Apple's worldwide annual revenue in 2014 totaled US$182 billion (FYend October 2014). Apple enjoys a high level of brand loyalty and, according to the 2014 edition of the Interbrand Best Global Brands report, is the world's most valuable brand with a valuation of $118.9 billion. By the end of 2014, the corporation continued to manage significant criticism regarding the labor practices of its contractors, as well as for its environmental and business practices, including the origins of source materials.
History:
Apple was established on April 1, 1976, bySteve Jobs, Steve Wozniak and Ronald Wayne to sell the Apple I personal computer kit. The Apple I kits were computers single handedly designed and hand-built by Wozniak and first shown to the public at the Homebrew Computer Club. The Apple I was sold as a motherboard (with CPU, RAM, and basic textual-video chips), which is less than what is now considered a complete personal computer. The Apple I went on sale in July 1976 and was market-priced at $666.66 ($2,763 in 2015 dollars, adjusted for inflation).
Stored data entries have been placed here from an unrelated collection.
(** Lines 128 to 138: split, drop the repeated lines, join. *)
Definition dedup_text (generated_text : str) : str :=
  let lines := split generated_text LF in
  join [LF] (dedup_lines lines).

(** Lines 141 and 142: removal of the prompt. *)
Definition strip_prompt (prompt final_text : str) : str :=
  if contains final_text prompt
  then strip (replace final_text prompt [])
  else final_text.

(** Lines 145 to 147: the clamp to 200 words. *)
Definition clamp_words (final_text : str) : str :=
  let words := split_ws final_text in
  if (200 <? length words)%nat
  then join [SP] (take 200 words)
  else final_text.

(** Step 4 as a whole. *)
Definition post_process (prompt generated_text : str) : str :=
  clamp_words (strip_prompt prompt (dedup_text generated_text)).

(** ** The handler and its effects *)

(** What can be raised while a request is handled. *)
Inductive Exception {Err : Type} :=
| HTTPException (status_code : Z) (detail : str)
| IndexError
| KeyError (key : string)
| PipelineError (e : Err).
Arguments Exception : clear implicits.

(** The arguments of one call of the pipeline. *)
Record GenCall := {
  g_text : str;
  g_max_new_tokens : Z;
  g_do_sample : bool;
  g_temperature : float;
  g_top_p : float;
  g_repetition_penalty : float;
  g_no_repeat_ngram_size : Z
}.

(** The arguments [generate_text] passes to the pipeline (lines 110 to
    118). *)
Definition generator_args (final_prompt : str) (req : GenerateRequest) : GenCall :=
  {| g_text := final_prompt;
     g_max_new_tokens := max_new_tokens req;
     g_do_sample := true;
     g_temperature := temperature req;
     g_top_p := top_p req;
     g_repetition_penalty := repetition_penalty req;
     g_no_repeat_ngram_size := no_repeat_ngram_size req |}.

Section Service.

(** The text-generation pipeline loaded at start-up. It samples, so it is a
    function of its arguments and of a sampler state [Rng]; it returns a list
    of candidates, each a dictionary, or raises. *)
Context {Rng Err : Type}.
Variable generator :
  GenCall → Rng → (Err + list (gmap string str)) * Rng.

(** The state a request runs in: the sampler, and the calls of the
    pipeline made so far. *)
Record World := {
  sampler : Rng;
  calls : list GenCall
}.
Apple was incorporated January 3, 1977, without Wayne, who sold his share of the company back to Jobs and Wozniak for $800. Multimillionaire Mike Markkula provided essential business expertise and funding of $250,000 during the incorporation of Apple. During the first five years of operations, revenues doubled every four months, an average growth rate of 700%.
The Apple II, also invented by Wozniak, was introduced on April 16, 1977, at the first West Coast Computer Faire. It differed from its major rivals, the TRS-80 and Commodore PET, because of its character cell-based color graphics and open architecture. While early Apple II models used ordinary cassette tapes as storage devices, they were superseded by the introduction of a 5 1/4 inch floppy disk drive and interface called the Disk II.The Apple II was chosen to be the desktop platform for the first "killer app" of the business world: VisiCalc, a spreadsheet program. VisiCalc created a business market for the Apple II and gave home users an additional reason to buy an Apple II: compatibility with the office.[26] Before VisiCalc, Apple had been a distant third place competitor to Commodore and Tandy
By the end of the 1970s, Apple had a staff of computer designers and a production line. The company introduced the Apple III in May 1980 in an attempt to compete with IBM and Microsoft in the business and corporate computing market. Jobs and several Apple employees, including Jef Raskin, visited Xerox PARC in December 1979 to see the Xerox Alto. Xerox granted Apple engineers three days of access to the PARC facilities in return for the option to buy 100,000 shares (800,000 split-adjusted shares) of Apple at the pre-IPO price of $10 a share.
Jobs was immediately convinced that all future computers would use a graphical user interface (GUI), and development of a GUI began for the Apple Lisa. In 1982, however, he was pushed from the Lisa team due to infighting. Jobs took over Jef Raskin's low-cost-computer project, the Macintosh. A race broke out between the Lisa team and the Macintosh team over which product would ship first. Lisa won the race in 1983 and became the first personal computer sold to the public with a GUI, but was a commercial failure due to its high price tag and limited software titles.
On December 12, 1980, Apple went public at $22 per share, generating more capital than any IPO since Ford Motor Company in 1956 and instantly creating more millionaires (about 300) than any company in history.